Electroporation

* This product is for research use only. Not intended for use in the treatment or diagnosis of disease.

Electroporation is the most effective non-viral gene delivery method for introducing DNA, RNA, mRNA, RNP, proteins, and other molecules into a variety of cells (especially cells that are difficult to transfect, such as primary and stem cells). By using a precise pulse current, it can induce transient pores in the phospholipid bilayer of the cell membrane, so that the cell can absorb extracellular genetic material.

Studies have shown that during electroporation, the increased transmembrane voltage plays two roles: (a) forming pores and (b) providing local driving force.

During the opening of the pore, the nucleic acid can enter the cell and eventually enter the nucleus. Linear DNA with free ends has higher recombination capacity and is more likely to integrate into the host chromosome to produce stable transformants. Supercoiled DNA is more easily packaged into chromatin and is usually more effective for transient gene expression.

Electroporation applications

Electroporation is used in the fields of molecular biology research and medicine.

• In vitro electroporation

Electroporation can be used to transfer a variety of genetic material into cells, including DNA, RNA, and oligonucleotides (including synthetic oligonucleotides with uncharged backbones), and to transfer plasmids directly between cells.

• In vivo electroporation

In vivo electroporation has been shown to be effective for a variety of tissues, including tumors, skin, liver, lung, kidney, thymus, bladder, adipose tissue, vasculature, retina, cornea, ciliary muscle, brain, the umbilical cord of the spinal cord, skeletal muscle, and testis. It can be used to deliver a series of genetic material, such as DNA, RNA, and oligonucleotides (e.g., siRNA, antisense oligonucleotides).

Now, in vivo electroporation has been used for transdermal drug delivery, cancer tumor electricity chemotherapy, and the effective delivery of gene therapy and vaccines.

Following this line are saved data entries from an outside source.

Lemma wp_os_RemoveAll path (Q : result SysError () → World → Prop) w : calm w →
  (∀ r w', gone (λ q, resolve cwd path `prefix_of` q) w w' →
     (r = Ok () ∨ r = Err ENOENT → path ≠ "" → ∀ q, resolve cwd path `prefix_of` q → fs_nodes (w_fs w') !! q = None) → Q r w') →
  wp (os_RemoveAll cwd path) Q w.
Proof.
  intros Hc HQ. unfold os_RemoveAll. case_bool_decide; [apply wp_ret, HQ; [by apply gone_refl|done]|].
  destruct (_ || _); [apply wp_fail, HQ; [by apply gone_refl|by intros [|]]|].
  apply wp_syscall; [done|..].
  - intros w' Hc' Hfs Hev. apply HQ; [|by intros [|]]. split_and!; [done..|]. intros q. left. by rewrite Hfs.
  - intros w' Hc' Hfs Hev. simpl in Hfs.
    assert (∀ q, fs_nodes (w_fs w') !! q = if bool_decide (resolve cwd path `prefix_of` q) then None else fs_nodes (w_fs w) !! q) as Hq.
    { intros q. rewrite Hfs. simpl. case_bool_decide as Hp.
      - apply map_lookup_filter_None. right. intros n _. by intros Hnp.
      - rewrite map_lookup_filter. destruct (fs_nodes (w_fs w) !! q); simpl; [|done]. by rewrite option_guard_True. }
    apply HQ.
    + split_and!; [done..|]. intros q. rewrite Hq. case_bool_decide; [by right|by left].
    + intros _ _ q Hp. by rewrite Hq, bool_decide_eq_true_2.
Qed.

Figure 1: Common applications of electroporation

Table 1: Brief of electroporation

Important tips for optimal electroporation

Optimize electroporation conditions for each cell type to ensure successful results. The following suggestions can help produce high-efficiency electroporation for most cell types.

• Cell density
  • Perform subculture about 18–24 hours before electroporation to ensure that cells can actively divide and reach an appropriate density during transfection (i.e., 70-90% for adherent cells or 2-4×10⁶ cells/ml for suspension cells).
• Cell passage number
  • Using very low or very high number of passage cells may affect the experimental results. Repeat the experiment using cells with similar passage numbers.
• Purity and concentration of nucleic acid
  • Use highly purified, sterile, and pollution free DNA for electroporation.
  • Plasmid DNA preparations that do not contain endotoxins and have an A260/280 absorbance ratio of 1.8-2.0 are ideal.
  • Use a DNA stock solution with a concentration range of 1–5 mg/ml. Too high concentration of DNA stock solution may cause uneven mixing with cells. Too low concentration of DNA stock solution may dilute the electroporation mixture and reduce the efficiency of electroporation.
• Post-electroporation incubation time

  According to the purpose of the experiment, the incubation time is determined by the nature of the plasmid and the half-life of the expressed protein.

  • For plasmid electroporation, the optimal incubation time is usually 12-48 hours.
  • For siRNA-mediated knockout experiments, the optimal incubation time can be determined empirically by testing the stability of target mRNA and its encoded protein within 24-72 hours after electroporation.

Reference

1. Bolhassani, A., Khavari, A., & Oraf, Z. Electroporation – Advantages and Drawbacks for Delivery of Drug, Gene and Vaccine. Application of Nanotechnology in Drug Delivery. 2014. doi:10.5772/58376.